Thought experiments are always fairly unrealistic, which is one way of explaining why you wouldn't save the five lives in the original trolley problem: there's no way you'd be sure enough that the situation was as clear cut as it is presented in the thought experiment. This is the reason why we use the "no killing" rule, and also why people are uncomfortable with the "kill one person" option.
You didn't say if you'd press the button.
I was discussing utilitarianism and charitable giving and similar ideas with someone today, and I came up with this hybrid version of the trolley problem, particularly the fat man variation, and the article by Scott Alexander/Yvain about using dead children as a unit of currency. It's not extremely original, and I'd be surprised if no-one on LW had thought of it before.
You are offered a magical box. If you press the button on the box, one person somewhere in the world will die, you get $6000, and $4,000 is donated to one of the top rated charities on GiveWell.org. According to the $800 per life saved figure, this charity gift would save five lives, which is a net gain of four lives and $6,000 to you. Is it moral to press the button?

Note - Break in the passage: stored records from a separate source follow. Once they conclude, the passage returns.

Lemma bench_sums_spec ncpus s :
  path (counting bench_fields) (c_now s) (c_env s) -> 0 <= ncpus <= Z.of_nat (length (sh_ths (c_now s))) ->
  exists c b s', bench_sums ncpus s = Ret ((u64 c, u64 b), s') /\ later s s' /\
    over ncpus (field_at bc_count (c_now s)) <= c <= over ncpus (field_at bc_count (c_now s')) /\
    over ncpus (field_at bc_bytes (c_now s)) <= b <= over ncpus (field_at bc_bytes (c_now s')).
Proof.
  intros Hp Hn. unfold bench_sums.
  destruct (for_each_inv (fun rest x s' => exists k c b, 0 <= k <= ncpus /\ rest = seqZ k (ncpus - k) /\ later s s' /\
      x = (u64 c, u64 b) /\
      over k (field_at bc_count (c_now s)) <= c <= over k (field_at bc_count (c_now s')) /\
      over k (field_at bc_bytes (c_now s)) <= b <= over k (field_at bc_bytes (c_now s')))
    (fun n x => c ← read_field bc_count n; b ← read_field bc_bytes n; mret (x.1 +64 c, x.2 +64 b))
    (seqZ 0 ncpus) (0, 0) s) as (x & s' & E & k & c & b & Hk & El & Hl & -> & Hc & Hb).
  - exists 0, 0, 0. rewrite !over_0. split_and!; [lia|lia|f_equal; lia|done|done|lia..].
  - intros n rest x s1 (k & c & b & Hk & El & Hl & -> & Hc & Hb).
    destruct (decide (k = ncpus)) as [->|Hne]; [by rewrite Z.sub_diag in El|].
    rewrite seqZ_cons in El by lia. injection El as -> ->.
    destruct (counting_later _ s s1 Hp Hl) as (Hp1 & Hl1 & G1 & _).
    destruct (read_field_spec bc_count k s1) as (s2 & E2 & L2); [intros; by apply (counting_later bench_fields)|lia|].
    destruct (counting_later _ s1 s2 Hp1 L2) as (Hp2 & Hl2 & G2 & _).
    destruct (read_field_spec bc_bytes k s2) as (s3 & E3 & L3); [intros; by apply (counting_later bench_fields)|lia|].
    destruct (counting_later _ s2 s3 Hp2 L3) as (_ & _ & G3 & _).
    assert (forall f, f ∈ bench_fields -> over k (field_at f (c_now s1)) <= over k (field_at f (c_now s3)) /\
      field_at f (c_now s) k <= field_at f (c_now s2) k <= field_at f (c_now s3) k) as Hov.
    { intros f Hf. split; [apply over_le; intros n _; etrans; [apply (G2 f n Hf)|apply (G3 f n Hf)]|].
      specialize (G1 f k Hf). specialize (G2 f k Hf). specialize (G3 f k Hf). lia. }
    destruct (Hov bc_count) as [Hc1 Hc2]; [constructor|]. destruct (Hov bc_bytes) as [Hb1 Hb2]; [by repeat constructor|].
    eexists _, s3. split; [by rewrite (bind_ret _ _ _ _ _ E2), (bind_ret _ _ _ _ _ E3)|].
    exists (k + 1), (c + field_at bc_count (c_now s2) k), (b + field_at bc_bytes (c_now s3) k).
    rewrite !over_S by lia. split_and!; [lia|lia|f_equal; lia|by etrans; [|etrans]| |lia..].
    simpl. unfold u64. by rewrite !Z.add_mod_idemp_l by lia.
  - assert (k = ncpus) as -> by (destruct (decide (k = ncpus)); [done|]; rewrite seqZ_cons in El by lia; done).
    by exists c, b, s'.
Qed.

(** The interim report of bench-nvme, which adds the counters up before it
    subtracts them in [unsigned long]: although the sums may wrap around, each
    number is, modulo [2 ^ 64], at least what the threads counted during the sleep
    and at most what they counted between the first and the last access. *)
Theorem bench_interval_counts ncpus s :
  path (counting bench_fields) (c_now s) (c_env s) -> 0 <= ncpus <= Z.of_nat (length (sh_ths (c_now s))) ->
  exists c b el s1 s2 s3,
    later s s1 /\ later s1 s2 /\ later s2 s3 /\
    print_interval_result ncpus s = Ret ((), Cst (c_now s3) (c_env s3) (c_out s3 ++ [(u64 c, u64 b, el)])) /\
    growth ncpus bc_count (c_now s1) (c_now s2) <= c <= growth ncpus bc_count (c_now s) (c_now s3) /\
    growth ncpus bc_bytes (c_now s1) (c_now s2) <= b <= growth ncpus bc_bytes (c_now s) (c_now s3).
Proof.
  intros Hp Hn. destruct (load_spec sh_time s) as (sa & Ea & La & _). destruct (counting_later _ s sa Hp La) as (Hpa & Hla & Ga & _).
  destruct (bench_sums_spec ncpus sa Hpa) as (c1 & b1 & s1 & E1 & L1 & Hc1 & Hb1); [lia|].
  destruct (counting_later _ sa s1 Hpa L1) as (Hp1 & Hl1 & G1 & _).
  destruct (later_tick s1) as (sb & Eb & Lb & _). destruct (load_spec sh_time sb) as (s2 & E2 & Lc & _).
  assert (later s1 s2) as L2 by by etrans. destruct (counting_later _ s1 s2 Hp1 L2) as (Hp2 & Hl2 & G2 & _).
  destruct (bench_sums_spec ncpus s2 Hp2) as (c2 & b2 & s3 & E3 & L3 & Hc2 & Hb2); [lia|].
  assert (forall f, f ∈ bench_fields -> over ncpus (field_at f (c_now s)) <= over ncpus (field_at f (c_now sa))) as Hov
    by (intros f Hf; apply over_le; intros n _; by apply Ga).
  pose proof (Hov bc_count ltac:(constructor)). pose proof (Hov bc_bytes ltac:(by repeat constructor)).
  exists (c2 - c1), (b2 - b1), (get_usec_elapsed (sh_time (c_now sa)) (sh_time (c_now s2))), s1, s2, s3.
  unfold growth. rewrite !over_sub. split_and!; [by etrans|done|done| |lia..].
  unfold print_interval_result. rewrite (bind_ret _ _ _ _ _ Ea), (bind_ret _ _ _ _ _ E1), (bind_ret _ _ _ _ _ Eb),
    (bind_ret _ _ _ _ _ E2), (bind_ret _ _ _ _ _ E3). simpl. unfold u64. by rewrite <- !Zminus_mod.
Qed.

Lemma bench_round_went flag ncpus s :
  Forall (tame flag) (c_env s) -> ncpus <= Z.of_nat (length (sh_ths (c_now s))) ->
  exists s', print_interval_result ncpus s = Ret ((), s') /\ went flag s s'.
Proof.
  intros Ht Hn. destruct (load_went flag sh_time s Ht) as (sa & Ea & Wa & _).
  destruct (bench_sums_went flag ncpus sa) as (x & s1 & E1 & W1); [apply Wa|by rewrite (we_length _ _ _ Wa)|].
  destruct (later_tick s1) as (sb & Eb & Lb & _). apply (went_later flag) in Lb as Wb; [|apply W1].
  destruct (load_went flag sh_time sb) as (s2 & E2 & W2 & _); [apply Wb|].
  assert (went flag s s2) as W by (do 3 (eapply went_trans; [eassumption|]); done).
  destruct (bench_sums_went flag ncpus s2) as (y & s3 & E3 & W3); [apply W|by rewrite (we_length _ _ _ W)|].
  eexists. unfold print_interval_result. split.
  { by rewrite (bind_ret _ _ _ _ _ Ea), (bind_ret _ _ _ _ _ E1), (bind_ret _ _ _ _ _ Eb), (bind_ret _ _ _ _ _ E2), (bind_ret _ _ _ _ _ E3). }
  assert (went flag s s3) as W' by by eapply went_trans. eapply went_trans; [exact W'|apply went_report, W'].
Qed.
End bench.
(* ===== verification/Mains.v ===== *)
(** * The [main] functions of nmgen, nvgen, generator and bench-nvme

    What these programs do after their options (Options.v) and around the bodies
    of their threads (Nmgen.v, Nvgen.v, Generator.v, BenchNvme.v): they set up a
    pop memory, open a netmap port for every thread, create the threads, wait
    for a timeout or a signal, join the threads and give the memory back.  The
    programs are built with LIBNETMAP (apps/Makefile), so nmgen and nvgen open
    their ports through libnetmap; generator uses [nm_open].  Printing, the seed
    of [rand], and the pauses between two steps are not modelled. *)

From S2P Require Import Prelude CStr LibpopH PopBuf PopMem Netmap Unvme Lba NvRing Packet Options TxRing.
From S2P Require Import PopNetmap Nmgen BenchNvme Generator Nvgen PopMemProps Store Threads.

(** ** Ports of libnetmap *)

Section libnetmap.
Context {W X : Type} `{Ports W}.

(** [if (nmport_open_desc(th->nmd) < 0) return -1]. *)
Definition open_desc (n : Z) (d : nmport_d) : M (mst W nmport_d X) (option Z) :=
  r ← in_proc (os_call (nmport_open_desc d));
  t ← get_th n;
  _ ← put_th n (set_nmd t (Some r.2));
  mret (if r.1 <? 0 then Some (-1) else None).

(** The body of the loop that initialises thread [n]; [own0] are the other
    fields, cleared.  What [nmport_clone] returns is not looked at. *)
Definition open_port (port : option cstr) (own0 : X) (n : Z) : M (mst W nmport_d X) (option Z) :=
  _ ← put_th n (Thr (Some 0) n None own0);
  if n =? 0 then
    d ← in_proc (os_call (nmport_prepare port));
    match d with
    | None => mret (Some (-1))
    | Some d => open_desc n (NmportD (nd_id d) (NR_REG_ONE_NIC W) (reg_nr_ringid d))
    end
  else
    t0 ← get_th 0;
    base ← require NullDeref (t_nmd t0);
    o ← in_proc (os_call (nmport_clone base));
    d ← require NullDeref o;
    open_desc n (NmportD (nd_id d) (reg_nr_mode d) n).
End libnetmap.

Section mains.
Context {W : Type} `{Posix W} `{Unvme W} `{Pthreads W} `{Ports W}.

(** ** nmgen *)

(** The [switch (gen.mode)] of the loop that spawns the threads. *)
Definition nmgen_spawn (g : NmgenOpt.nmgen) : Z -> M (mst W nmport_d ()) () :=
  if NmgenOpt.mode g =? NmgenOpt.MODE_TX then create_th F_nmgen_sender
  else if NmgenOpt.mode g =? NmgenOpt.MODE_RX then create_th F_nmgen_receiver
  else fun _ => mret ().

(** From [signal] to the last [pthread_join]: [Some e] is [return e]. *)
Definition nmgen_threads (g : NmgenOpt.nmgen) : M (mst W nmport_d ()) (option Z) :=
  ok ← in_proc (os_call signal_SIGINT);
  if negb ok then mret (Some (-1))
  else
    r ← for_until (seqZ 0 (NmgenOpt.ncpus g)) (open_port (NmgenOpt.port g) ());
    match r with
    | Some e => mret (Some e)
    | None =>
        _ ← for_each (seqZ 0 (NmgenOpt.ncpus g)) (fun n _ => nmgen_spawn g n) ();
        ctid ← in_proc (os_call (pthread_create F_count 0));
        _ ← stop_after (NmgenOpt.timeout g);
        _ ← join ctid;
        _ ← join_all (NmgenOpt.ncpus g);
        mret None
    end.

Definition nmgen_main (g : NmgenOpt.nmgen) : M (mst W nmport_d ()) Z :=
  mem ← in_proc (pop_mem_init (NmgenOpt.pci g) 0);
  match mem with
  | None => mret (-1)
  | Some lm =>
      r ← nmgen_threads g;
      match r with
      | Some e => mret e
      | None => _ ← in_proc (pop_mem_exit lm); mret 0
      end
  end.

(** ** nvgen *)

Definition nvgen_thread0 : nvgen_thread := NvThread 0 0 (NvRing 0 0 0) 0.

(** The result of [nvgen_init_thread_body] is not looked at, and both threads
    of the transmitting mode are kept in the same variable. *)
Definition nvgen_spawn (g : NvgenOpt.nvgen) (lm : loc) (n : Z) : M (mst W nmport_d nvgen_thread) () :=
  if NvgenOpt.mode g =? 0 then
    t ← get_th n;
    r ← in_proc (nvgen_init_thread_body g lm (t_cpu t) (t_own t));
    _ ← put_th n (set_own t r.2);
    _ ← create_th F_nvgen_sender_netmap n;
    create_th F_nvgen_sender_unvme n
  else if NvgenOpt.mode g =? 1 then create_th F_nvgen_receiver n
  else mret ().

Definition nvgen_open_ports (g : NvgenOpt.nvgen) : M (mst W nmport_d nvgen_thread) (option Z) :=
  for_until (seqZ 0 (NvgenOpt.ncpus g)) (open_port (NvgenOpt.port g) nvgen_thread0).

Definition nvgen_threads (g : NvgenOpt.nvgen) (lm : loc) : M (mst W nmport_d nvgen_thread) (option Z) :=
  ok ← in_proc (os_call signal_SIGINT);
  if negb ok then mret (Some (-1))
  else
    r ← nvgen_open_ports g;
    match r with
    | Some e => mret (Some e)
    | None =>
        _ ← for_each (seqZ 0 (NvgenOpt.ncpus g)) (fun n _ => nvgen_spawn g lm n) ();
        ctid ← in_proc (os_call (pthread_create F_count 0));
        _ ← stop_after (NvgenOpt.timeout g);
        _ ← join ctid;
        _ ← join_all (NvgenOpt.ncpus g);
        mret None
    end.

Definition nvgen_main (g : NvgenOpt.nvgen) : M (mst W nmport_d nvgen_thread) Z :=
  mem ← in_proc (pop_mem_init (NvgenOpt.pci g) 0);
  match mem with
  | None => mret (-1)
  | Some lm =>
      _ ← in_proc (os_call (unvme_open (NvgenOpt.nvme g)));
      _ ← in_proc (os_call (unvme_register_pop_mem (Some lm)));
      r ← nvgen_threads g lm;
      match r with
      | Some e => mret e
      | None => _ ← in_proc (pop_mem_exit lm); mret 0
      end
  end.

(** ** generator *)

(** [nr_flags & ~NR_REG_MASK | NR_REG_ONE_NIC] and [nr_ringid = n] in a copy. *)
Definition one_nic (d : nm_desc) (n : Z) : nm_desc :=
  NmDesc (nm_fd d) (req_nr_name d)
    (Z.lor (Z.land (req_nr_flags d) (Z.lnot (NR_REG_MASK W))) (NR_REG_ONE_NIC W)) n.

(** The flags of the first port. *)
Definition open_flags : Z :=
  Z.lor (NM_OPEN_IFNAME W) (Z.lor (NM_OPEN_ARG1 W) (Z.lor (NM_OPEN_ARG2 W)
    (Z.lor (NM_OPEN_ARG3 W) (NM_OPEN_RING_CFG W)))).

(** The port of thread [n]: [inl ret] when its name is not accepted. *)
Definition gen_nm_open (g : GeneratorOpt.generator) (n : Z) : M (mst W nm_desc (Z * Z)) (Z + option nm_desc) :=
  if n =? 0 then
    r ← in_proc (os_call (nm_parse (GeneratorOpt.port g) (NmDesc 0 [] 0 0)));
    if negb (r.1 =? 0) then mret (inl r.1)
    else o ← in_proc (os_call (nm_open (GeneratorOpt.port g) open_flags (one_nic r.2 0))); mret (inr o)
  else
    t0 ← get_th 0;
    d0 ← require NullDeref (t_nmd t0);
    o ← in_proc (os_call (nm_open (GeneratorOpt.port g) (NM_OPEN_NO_MMAP W) (one_nic d0 n)));
    mret (inr o).

(** The body of the loop that initialises thread [n]: [Some (ret, n)] is [goto
    close] with these values. *)
Definition gen_open_port (g : GeneratorOpt.generator) (n : Z) : M (mst W nm_desc (Z * Z)) (option (Z * Z)) :=
  range ← lift (Lba.Generator.generator_range (GeneratorOpt.lba_start g) (GeneratorOpt.lba_end g)
                  (GeneratorOpt.ncpus g) n);
  _ ← put_th n (Thr (Some 0) n None range);
  r ← gen_nm_open g n;
  match r with
  | inl ret => _ ← catch_signal; mret (Some (ret, n))
  | inr None => _ ← catch_signal; mret (Some (-1, n))
  | inr (Some d) => t ← get_th n; _ ← put_th n (set_nmd t (Some d)); mret None
  end.

(** The loop at the label [close]. *)
Definition gen_close (n : Z) : M (mst W nm_desc (Z * Z)) () :=
  for_each (seqZ 0 n) (fun i _ =>
    _ ← join_th i;
    t ← get_th i;
    _ ← in_proc (os_call (nm_close (t_nmd t)));
    mret ()) ().

(** From the initialisation of the threads to the end of the loop at [close]. *)
Definition generator_run (g : GeneratorOpt.generator) : M (mst W nm_desc (Z * Z)) Z :=
  r ← for_until (seqZ 0 (GeneratorOpt.ncpus g)) (gen_open_port g);
  match r with
  | Some (ret, n) => _ ← gen_close n; mret ret
  | None =>
      _ ← create_all F_generator_body (GeneratorOpt.ncpus g);
      tid_cnt ← in_proc (os_call (pthread_create F_count 0));
      _ ← stop_after (GeneratorOpt.timeout g);
      _ ← join tid_cnt;
      _ ← gen_close (GeneratorOpt.ncpus g);
      mret 0
  end.

(** A handler that cannot be set up counts as a signal. *)
Definition generator_threads (g : GeneratorOpt.generator) : M (mst W nm_desc (Z * Z)) Z :=
  ok ← in_proc (os_call signal_SIGINT);
  _ ← (if negb ok then catch_signal else mret ());
  generator_run g.

(** [print_gen_info] looks into [gen.unvme], which may be NULL. *)
Definition generator_main (g : GeneratorOpt.generator) : M (mst W nm_desc (Z * Z)) Z :=
  mem ← in_proc (pop_mem_init (GeneratorOpt.pci g) 0);
  match mem with
  | None => mret (-1)
  | Some lm =>
      unvme ← in_proc (os_call (unvme_open (GeneratorOpt.nvme g)));
      _ ← in_proc (os_call (unvme_register_pop_mem (Some lm)));
      if negb unvme then throw NullDeref
      else
        ret ← generator_threads g;
        _ ← in_proc (os_call unvme_close);
        _ ← in_proc (pop_mem_exit lm);
        mret ret
  end.

(** ** bench-nvme *)

Definition bench_spawn (p : BenchOpt.bench_param) (n : Z) : M (mst W () (Z * Z)) () :=
  t ← get_th n;
  range ← lift (Lba.Bench.bench_range (BenchOpt.split p) (BenchOpt.lba_end p) (BenchOpt.ncpus p) n);
  _ ← put_th n (Thr (t_tid t) n (t_nmd t) range);
  create_th F_bench_start n.

Definition bench_threads (p : BenchOpt.bench_param) : M (mst W () (Z * Z)) () :=
  _ ← for_each (seqZ 0 (BenchOpt.ncpus p)) (fun n _ => bench_spawn p n) ();
  rtid ← in_proc (os_call (pthread_create F_count 0));
  _ ← stop_after (BenchOpt.time p);
  _ ← join_all (BenchOpt.ncpus p);
  join rtid.

(** From [signal] on.  Neither [p.ns] nor [p.mem] is looked at. *)
Definition bench_main (p : BenchOpt.bench_param) : M (mst W () (Z * Z)) Z :=
  ok ← in_proc (os_call signal_SIGINT);
  if negb ok then mret (-1)
  else
    match BenchOpt.nvme p with
    | None => mret (-1)
    | Some _ =>
        _ ← in_proc (os_call (unvme_open (BenchOpt.nvme p)));
        mem ← in_proc (pop_mem_init (BenchOpt.p2p p) 0);
        _ ← in_proc (os_call (unvme_register_pop_mem mem));
        _ ← bench_threads p;
        _ ← in_proc (os_call unvme_close);
        lm ← require NullDeref mem;
        _ ← in_proc (pop_mem_exit lm);
        mret 0
    end.
End mains.

(** ** Opening the ports *)

(** The registrations of [k] ports: ring [i] alone for thread [i], the first
    port on the ring [r0] that its name stands for. *)
Definition rings (mode r0 : Z) (k : nat) : list port_event :=
  (fun i => Registered mode (if i =? 0 then r0 else i)) <$> seqZ 0 (Z.of_nat k).

Lemma seqZ_clip n : seqZ 0 n = seqZ 0 (Z.of_nat (Z.to_nat n)).
Proof. destruct (Z.le_gt_cases 0 n); [by rewrite Z2Nat.id by lia|]. by rewrite !seqZ_nil by lia. Qed.

Lemma join_singletons {A B : Type} (f : A -> B) (l : list A) : mjoin ((fun n => [f n]) <$> l) = f <$> l.
Proof. induction l as [|a l IH]; [done|]. cbn. by f_equal. Qed.

Section ports.
Context {W P X : Type} `{PortsOk W}.
Implicit Type s : mst W P X.

(** Only the outside world and the array have changed, and no thread. *)
Record kept s0 s : Prop := Kept {
  kp_os : exists w, ms_proc s = with_os w (ms_proc s0);
  kp_len : length (ms_ths s) = length (ms_ths s0);
  kp_caught : ms_caught s0 = true -> ms_caught s = true;
  kp_unj : unj s = unj s0;
  kp_st : st s = st s0
}.

#[export] Instance kept_preorder : PreOrder kept.
Proof.
  split.
  - intros s. split; [|done..]. exists (p_os (ms_proc s)). by destruct s as [[]].
  - intros s1 s2 s3 [[w Ow] L C U S] [[w' Ow'] L' C' U' S'].
    split; [|congruence|auto|congruence|congruence]. exists w'. rewrite Ow', Ow. by destruct (ms_proc s1).
Qed.
(** The body of the loop of TimeSeriesObservationBuilder.build: the
    observations list after the entry has been handled. *)
Definition build_entry (station_id : string) (observations : list pyval)
    (entry : pyval) : result (list pyval) :=
  let! date_observed := py_get entry "dateObserved" PyNone in
  let! ts := pd_to_datetime date_observed in
  let! ts_iso := isoformat ts in
  let! observations :=
    if py_in "temperature" entry then
      let! temperature := py_getitem entry "temperature" in
      Return (observations ++ [PyDict [
        ("Datastream",
         PyDict [("@iot.id", PyStr (station_id +:+ "-temperature"))]);
        ("phenomenonTime", PyStr ts_iso);
        ("resultTime", PyStr ts_iso);
        ("result", temperature)]])
    else Return observations in
  if py_in "relativeHumidity" entry then
    let! humidity := py_getitem entry "relativeHumidity" in
    Return (observations ++ [PyDict [
      ("Datastream",
       PyDict [("@iot.id", PyStr (station_id +:+ "-humidity"))]);
      ("phenomenonTime", PyStr ts_iso);
      ("resultTime", PyStr ts_iso);
      ("result", humidity)]])
  else Return observations.

Fixpoint build_loop (station_id : string) (observations : list pyval)
    (entries : list pyval) : result (list pyval) :=
  match entries with
  | [] => Return observations
  | entry :: rest =>
      let! observations := build_entry station_id observations entry in
      build_loop station_id observations rest
  end.

(** TimeSeriesObservationBuilder.build *)
Definition TimeSeriesObservationBuilder_build (station_id : string)
    (timeseries_data : pyval) : result (list pyval) :=
  let! entries := py_iter timeseries_data in
  build_loop station_id [] entries.

Record SensorThingsConverter : Type := { client : SmartUrbanHeatMapClient }.
Lemma editUser_then_login_not_found_witness :
  let w1 := snd (fst (editUser Blog.env Blog.Ann (Town.profile "Ann.B@Example.org")
                        Blog.world)) in
  run (loginUser (Blog.login "Ann.B@Example.org" "secret9")) w1 =
    (w1, [Next (mkHttpError
                  "We couldn't find an account linked to this email address."
                  (Some 422))]).
Proof.
  refine (editUser_then_login_not_found Blog.env Blog.Ann
            (Town.profile "Ann.B@Example.org") Blog.world
            "Ann B" "Ann.B@Example.org" "secret1" "secret9" Blog.ann
            _ _ _ _ _ _ _ _ _ _
            (Blog.login "Ann.B@Example.org" "secret9") _ _ _ _ _ _ _).
  - reflexivity.
  - discriminate.
  - reflexivity.
  - discriminate.
  - reflexivity.
  - discriminate.
  - reflexivity.
  - discriminate.
  - vm_compute. reflexivity.
  - apply Blog_email_free.
  - vm_compute. reflexivity.
  - reflexivity.
  - discriminate.
  - vm_compute. discriminate.
  - apply Blog_not_registered. vm_compute. reflexivity.
  - reflexivity.
  - reflexivity.
Defined.

Lemma editUser_then_login_witness :
  let w1 := snd (fst (editUser Blog.env Blog.Ann (Town.profile "ann.b@example.org")
                        Blog.world)) in
  run (loginUser (Blog.login "ann.b@example.org" "secret9")) w1 =
    (w1, [Respond 200 (JLogin (mkToken "u1" "Ann B" "7d") "u1" "Ann B"
                         "ann.b@example.org")])
  ∧ run (loginUser (Blog.login "ann.b@example.org" "secret1")) w1 =
      (w1, [Next (mkHttpError "The password you've entered is incorrect."
                              (Some 401))]).
Proof.
  refine (editUser_then_login Blog.env Blog.Ann (Town.profile "ann.b@example.org")
            Blog.world "Ann B" "ann.b@example.org" "secret1" "secret9" Blog.ann
            (Blog.login "ann.b@example.org" "secret9")
            (Blog.login "ann.b@example.org" "secret1")
            _ _ _ _ _ _ _ _ _ _ _ _ _ _ _ _ _ _ _).
  - reflexivity.
  - discriminate.
  - reflexivity.
  - discriminate.
  - reflexivity.
  - discriminate.
  - reflexivity.
  - discriminate.
  - vm_compute. reflexivity.
  - reflexivity.
  - intros j v Hj _. by apply Blog_only_Ann in Hj as [-> _].
  - vm_compute. reflexivity.
  - reflexivity.
  - discriminate.
  - vm_compute. reflexivity.
  - reflexivity.
  - reflexivity.
  - reflexivity.
  - reflexivity.
Defined.
(** The ranges blanked in the column of the class at index [i]. *)
Definition clearedFor (rowsInPerson rowsOnline : list Z)
    (column : nat * (string * string * Z)) : list CellRange :=
  let '(i, (_, type, count)) := column in
  map (fun row => mkCellRange (67 + Z.of_nat i) row (row + 1))
      (firstn (Z.to_nat count)
              (if String.eqb type "In-person" then rowsInPerson else rowsOnline)).

(** ** Checks on concrete inputs *)

Example convertTo12HourFormat_14 : convertTo12HourFormat "14:00" = "2pm".
Proof. reflexivity. Qed.

Example convertTo12HourFormat_00 : convertTo12HourFormat "00:30" = "12am".
Proof. reflexivity. Qed.

Example convertTo12HourFormat_not_a_number : convertTo12HourFormat "noon" = "12am".
Proof. reflexivity. Qed.

Example parseHour_12am : parseHour "12am" = Int 0.
Proof. reflexivity. Qed.

Example parseHour_2pm : parseHour "2pm" = Int 14.
Proof. reflexivity. Qed.

Example split_row :
  split " " "Mon 09:00 - 11:00" = ["Mon"; "09:00"; "-"; "11:00"].
Proof. reflexivity. Qed.

Example slotKey_missing_tokens :
  slotKey "Mon 09:00" = Throw (TypeError "Cannot read properties of undefined (reading 'split')").
Proof. reflexivity. Qed.

Example Object_keys_indices_first :
  Object_keys [("Mon 9am - 10am", 1); ("7", 2); ("03", 3); ("3", 4)]
  = ["3"; "7"; "Mon 9am - 10am"; "03"].
Proof. reflexivity. Qed.

Example orderCombinations_missing_time :
  orderCombinations [("Mon", zeroCounts); ("Mon 9am - 10am", zeroCounts)]
  = Throw (TypeError "Cannot read properties of undefined (reading 'slice')").
Proof. reflexivity. Qed.

(** With first tokens outside the weekday sequence the comparator is not
    an order: Saturday 9 and Saturday 7 stay as they were around Sunday. *)
Example orderCombinations_unknown_weekdays :
  orderCombinations [("Sat 9am - 10am", zeroCounts); ("Sun 5am - 6am", zeroCounts);
                     ("Sat 7am - 8am", zeroCounts)]
  = Ok [("Sat 9am - 10am", zeroCounts); ("Sun 5am - 6am", zeroCounts);
        ("Sat 7am - 8am", zeroCounts)].
Proof. reflexivity. Qed.

Example main_sample :
  fst (main [("TT", sampleTimetable)] COMP3900 31 32 "A" "B") = Ok tt
  /\ option_map written
       (getWorksheet (snd (main [("TT", sampleTimetable)] COMP3900 31 32 "A" "B"))
          "COMP3900")
     = Some (Some {| classes := ["Mon 9am - 11am"; "Mon 9am - 11am"];
                     types := ["In-person"; "Online"];
                     counts := [1; 1];
                     maxInPerson := Int 1;
                     maxOnline := Int 1;
                     footer :=
                       {| slotRow := ["Mon 9am - 11am"; "Mon 9am - 11am"];
                          inPersonRows := [36];
                          onlineRows := [38];
                          cleared := [mkCellRange 67 36 37;
                                      mkCellRange 68 38 39] |} |}).
Proof. split; reflexivity. Qed.

(** A count below zero is never met by the index of [clearCellContents]:
    [updateWorksheet] does not return. *)
Example updateWorksheet_negative_count :
  updateWorksheet emptyWorksheet [("a b", {| in_person := -1; online := 0 |})]
  = NoReturn.
Proof. reflexivity. Qed.

(** A count above the number of rows is met after the rows have run out. *)
Example clearCellContents_past_rows :
  clearCellContents 67 4 [36; 38; 40]
  = Some [mkCellRange 67 36 37; mkCellRange 67 38 39; mkCellRange 67 40 41;
          undefinedRows 67].
Proof. reflexivity. Qed.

All of the usual responses to the trolley problem apply. To wit: It's good to have heuristics like "don't kill." There's arguments about establishing Schelling points with regards to not killing people. (This Schelling point argument doesn't work as well in a case like this, with anonymity and privacy and randomization of the person who gets killed.) Eliezer argued that for a human, being in the trolley problem is extraordinarily unlikely, and he would be willing to acknowledge that killing the fat man would be appropriate for an AI in the situation to do, but not a human.
There's also lots of arguments against giving to charity, too. See here for some discussion of this on LessWrong.
I feel that the advantage of my dilemma is that in the original extreme altruism faces a whole lot of motivated cognition against it, because it implies that you should be giving much of your income to charity. In this dilemma, you want the $6,000, and so are inclined to be less skeptical of the charity's effectiveness.
Possible use: Present this first, then argue for extreme altruism. This would annoy people, but as far as I can tell, pretty much everyone gets defensive and comes up with a rationalization for their selfishness when you bring up altruism anyway.
What would you people do?
EDIT: This $800 figure is probably out of date. $2000 is probably more accurate. However, it's easy to simply increase the amount of money at stake in the thought experiment.
Edit 2: I fixed some swapped-around values, as kindly pointed out by Vaniver.